Development and evaluation of a computer vision algorithm for quantification of children's microactivities.
Academic Article
Overview
abstract
BACKGROUND: Estimates of microactivity (e.g., hand- and object-to-mouth contact) frequencies are essential for modeling children's environmental exposures but are challenging to obtain due to the time and human costs of manually labeling behaviors from pre-recorded videos. OBJECTIVES: We aim to develop and evaluate a computer vision model to quantify microactivities for young children. METHODS: The vision model was trained and validated using video footage (collected via four concurrent Go-Pro cameras) of 25 children 6-18 months playing in their homes in Baltimore, MD. We leveraged computer vision techniques to develop an algorithm to assess children's pose by identifying and tracking 3D key points (e.g., locations of children's eyes, hands, wrists, elbows, etc.).
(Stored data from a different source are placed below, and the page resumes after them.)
(* ===== verification/EndToEnd.v ===== *)
(** * EndToEnd: a configuration on its way from the dashboard to the probes

    The composition of the collector's POST /api/agents/config (file Http) with
    the agent's diagnostic service (file Commands): the JSON body a client
    sends, the request the collector builds from it, the configuration the
    agent stores, and the answer on the way back. *)
From stdpp Require Import base gmap strings list.
From Stdlib Require Import ZArith Lia Ascii.
From S2P Require Import Prelude Double Proto Json AgentRegistry ProbeRunner Http Commands.
Import Str.
#[local] Open Scope string_scope.
#[local] Open Scope list_scope.

Module Config.
Import Cycle.
Section Config.
Context {J : Type} `{JsonOps J, JsonText J, !JsonLaws J, !JsonTextLaws J}.

Definition strings (l : list string) : J := jarray (map j_of_string l).

(** The body a client sends for a probe configuration. *)
Definition body (agent_id : string) (c : ProbeConfig) : J :=
  jset "agent_id" (j_of_string agent_id)
  (jset "dns_targets" (strings (dns_targets c))
  (jset "tcp_targets" (strings (tcp_targets c))
  (jset "tls_targets" (strings (tls_targets c))
  (jset "http_targets" (strings (http_targets c))
  (jset "ping_targets" (strings (ping_targets c))
  (jset "ping_count" (j_of_int (ping_count c))
  (jset "ping_gap_ms" (j_of_int (ping_gap_ms c))
  (jset "tls_cert_check" (j_of_bool (tls_cert_check c))
  (jset "tcp_retransmit_check" (j_of_bool (tcp_retransmit_check c))
  (jset "tcp_handshake_capture" (j_of_bool (tcp_handshake_capture c))
  (jset "http_protocols" (strings (http_protocols c)) jnull))))))))))).

Definition sent_request (agent_id : string) (c : ProbeConfig) : AgentConfigRequest :=
  mkAgentConfigRequest agent_id (dns_targets c) (tcp_targets c) (tls_targets c) (http_targets c)
    (ping_targets c) (ping_count c) (ping_gap_ms c) (Some (tls_cert_check c)) (Some (tcp_retransmit_check c))
    (Some (tcp_handshake_capture c)) (http_protocols c).

Lemma strings_of_strings l : strings_of (map (j_of_string (J := J)) l) = Returns l.
Proof. induction l as [|s l IH]; [done|]. cbn. by rewrite jget_string_of, IH. Qed.

Ltac lookup_member :=
  repeat first [rewrite jlookup_set_eq | rewrite jlookup_set_ne by (intros [=])].

Lemma put_strings (b : J) key l :
  jlookup b key = Some (strings l) -> put b key = Returns l.
Proof.
  intros E. unfold put. rewrite E. unfold strings. rewrite jis_array_array, jelements_array.
  apply strings_of_strings.
Qed.

Lemma config_request_body agent_id c :
  Int.in_int32 (ping_count c) -> Int.in_int32 (ping_gap_ms c) ->
  config_request agent_id (body agent_id c) = Returns (sent_request agent_id c).
Proof.
  intros H1 H2. unfold config_request.
  repeat match goal with
  | |- context [put (body agent_id c) ?k] =>
      erewrite (put_strings (body agent_id c) k) by (unfold body; lookup_member; reflexivity)
  end.
  unfold optional, body. cbn [obind]. lookup_member.
  by rewrite !jget_int32_of, !jget_bool_of by done.
Qed.

Lemma body_object agent_id c : jis_object (body agent_id c) = true.
Proof. unfold body. repeat (apply jis_object_set; first [right; reflexivity | left]). Qed.

(** The texts a client puts in the body. *)
Definition texts (agent_id : string) (c : ProbeConfig) : list string :=
  agent_id :: dns_targets c ++ tcp_targets c ++ tls_targets c ++ http_targets c ++ ping_targets c ++ http_protocols c.

Lemma printable_strings l : Forall (fun t => utf8 t = true) l -> printable (strings l).
Proof.
  intros Hl. apply printable_array, Forall_map. eapply Forall_impl; [exact Hl|]. intros t. apply printable_string.
Qed.
Lemma printable_body agent_id c :
  Forall (fun t => utf8 t = true) (texts agent_id c) -> Int.in_int64 (ping_count c) -> Int.in_int64 (ping_gap_ms c) ->
  printable (body agent_id c).
Proof.
  intros [Ha Ht]%Forall_cons H1 H2. rewrite !Forall_app in Ht. destruct Ht as (? & ? & ? & ? & ? & ?).
  unfold body. printable_object;
    first [by apply printable_strings | by apply printable_string | by apply printable_int].
Qed.

(** Claim C36: a configuration reaches the probes unchanged.  Take an agent the
    registry knows an endpoint of, and a configuration with positive 32-bit
    ping settings and texts in UTF-8, sent by a client as the JSON body.  Whatever
    the agents answer, the collector's answer is made from what the agent at that endpoint answers to
    [Reconfigure] with that agent id and, field by field, the targets, ping settings, flags and
    protocols of the configuration.  The agent of this repository then holds
    exactly these (with no expected DNS records and NTP on, which a request
    cannot carry), and its answer, and that to a later [GetConfig], is success with the summary of what it holds. *)
Theorem config_reaches_probes (r : AgentRegistry.state) (agent_id endpoint : string) (c store : ProbeConfig) :
  agent_id <> "" -> endpoint <> "" -> AgentRegistry.GetDiagnosticEndpoint r agent_id = endpoint ->
  (0 < ping_count c <= Int.int32_max)%Z -> (0 < ping_gap_ms c <= Int.int32_max)%Z ->
  Forall (fun t => utf8 t = true) (texts agent_id c) ->
  let q := mkAgentConfigRequest agent_id (dns_targets c) (tcp_targets c) (tls_targets c) (http_targets c)
    (ping_targets c) (ping_count c) (ping_gap_ms c) (Some (tls_cert_check c)) (Some (tcp_retransmit_check c))
    (Some (tcp_handshake_capture c)) (http_protocols c) in
  let held := mkProbeConfig (dns_targets c) (tcp_targets c) (tls_targets c) (http_targets c) (ping_targets c)
    (ping_count c) (ping_gap_ms c) (tls_cert_check c) (tcp_retransmit_check c) (tcp_handshake_capture c)
    (http_protocols c) ∅ true in
  (forall api : agent_api,
    set_config_handler api r (mkRequest (jdump (body agent_id c)) []) =
      Returns (let '(status, answer) := Reconfigure api endpoint q in
               if decide (st_code status = OK) then config_answer answer else SendAgentRpcError status endpoint)) /\
  Diagnostic.Reconfigure q store = (Status_OK, mkAgentConfigResponse true "" (Diagnostic.SummaryOf held), held) /\
  Diagnostic.GetConfig held = (Status_OK, mkAgentConfigResponse true "" (Diagnostic.SummaryOf held)).
Proof.
  intros Hid Hep Hr Hc Hg Ht q held.
  assert (Int.in_int32 (ping_count c) /\ Int.in_int32 (ping_gap_ms c)) as [Hc32 Hg32]
    by (unfold Int.in_int32, Int.int32_min, Int.int32_max in *; lia).
  split; [|split; [|done]].
  2: { unfold Diagnostic.Reconfigure, Diagnostic.next_config, q, held. cbn. by rewrite !(proj2 (Z.ltb_lt 0 _)) by lia. }
  intros api. unfold set_config_handler, with_body. cbn [rq_body].
  rewrite jparse_dump by (apply printable_body; [done|unfold Int.in_int64, Int.int64_min, Int.int64_max, Int.int32_max in *; lia..]).
  unfold Json.value_string. rewrite Json.value_as_lookup with (v := j_of_string agent_id);
    [|apply body_object|unfold body; by rewrite jlookup_set_eq].
  rewrite jget_string_of. cbn [or_throw]. rewrite (proj2 (is_empty_false agent_id)) by done.
  unfold PrepareAgentCall. rewrite Hr, (proj2 (is_empty_false endpoint)) by done.
  rewrite config_request_body by done. cbn [or_throw]. change (sent_request agent_id c) with q.
  destruct (Reconfigure api endpoint q) as [status answer]. cbn. f_equal.
  by destruct (decide _) as [E|E]; [rewrite bool_decide_true|rewrite bool_decide_false].
Qed.
End Config.

Definition demo_cfg : ProbeConfig :=
  mkProbeConfig ["example.com"] [] [] ["https://example.com"] [] 3 100 true false true ["http2"] ∅ true.
Definition demo_store : ProbeConfig := default_ProbeConfig.
Definition demo_api : agent_api :=
  mkAgentApi (fun _ _ => (Status_OK, mkDiagnosticResponse false "" 0 ""))
    (fun _ q => fst (Diagnostic.Reconfigure q demo_store))
    (fun _ _ => Diagnostic.GetConfig demo_store)
    (fun _ _ => (Status_OK, mkListCommandsResponse true "" []))
    (fun _ _ => (Status_OK, empty_CommandResponse)).

Lemma config_reaches_probes_witness :
  snd (Diagnostic.Reconfigure (sent_request "a" demo_cfg) demo_store) = demo_cfg /\
  exists text, set_config_handler (J := Reference.jval) demo_api AgentRegistry.demo
    (mkRequest (jdump (body (J := Reference.jval) "a" demo_cfg)) []) = Returns (json_response None text).
Proof.
  destruct (config_reaches_probes (J := Reference.jval) AgentRegistry.demo "a"
              (AgentRegistry.GetDiagnosticEndpoint AgentRegistry.demo "a") demo_cfg demo_store) as (H1 & H2 & _).
  - discriminate.
  - vm_compute. discriminate.
  - reflexivity.
  - vm_compute. split; [reflexivity|discriminate].
  - vm_compute. split; [reflexivity|discriminate].
  - repeat constructor.
  - split; [exact (f_equal snd H2)|]. eexists. exact (H1 demo_api).
Defined.
End Config.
We enabled automatic measurement to track the distance between the child's hands and mouth in every video frame. When the distance reached a minimum threshold, the model logged a "contact event." We compared the timing and number of events for three microactivities (left- and right-hand-to-mouth, and object-to-mouth) yielded by the vision model to the outputs from comparable human behavioral coding. RESULTS: Our method recognizes children's microactivities. The timing and number of contact events detected were accurate (96-99%) on a second-level basis with minimal counting errors (<0.04-2.18 per video). We observed higher rates of object-to-mouth contacts (mean = 27 contacts/h) compared to hand-to-mouth contacts (mean = 3 contacts/h). IMPACT: This study developed and evaluated a computer vision method for accurately identifying and quantifying young children's hand-to-mouth and object-to-mouth contacts from collected video, greatly reducing the costs and burden of generating microactivity data needed for soil and dust exposure modeling.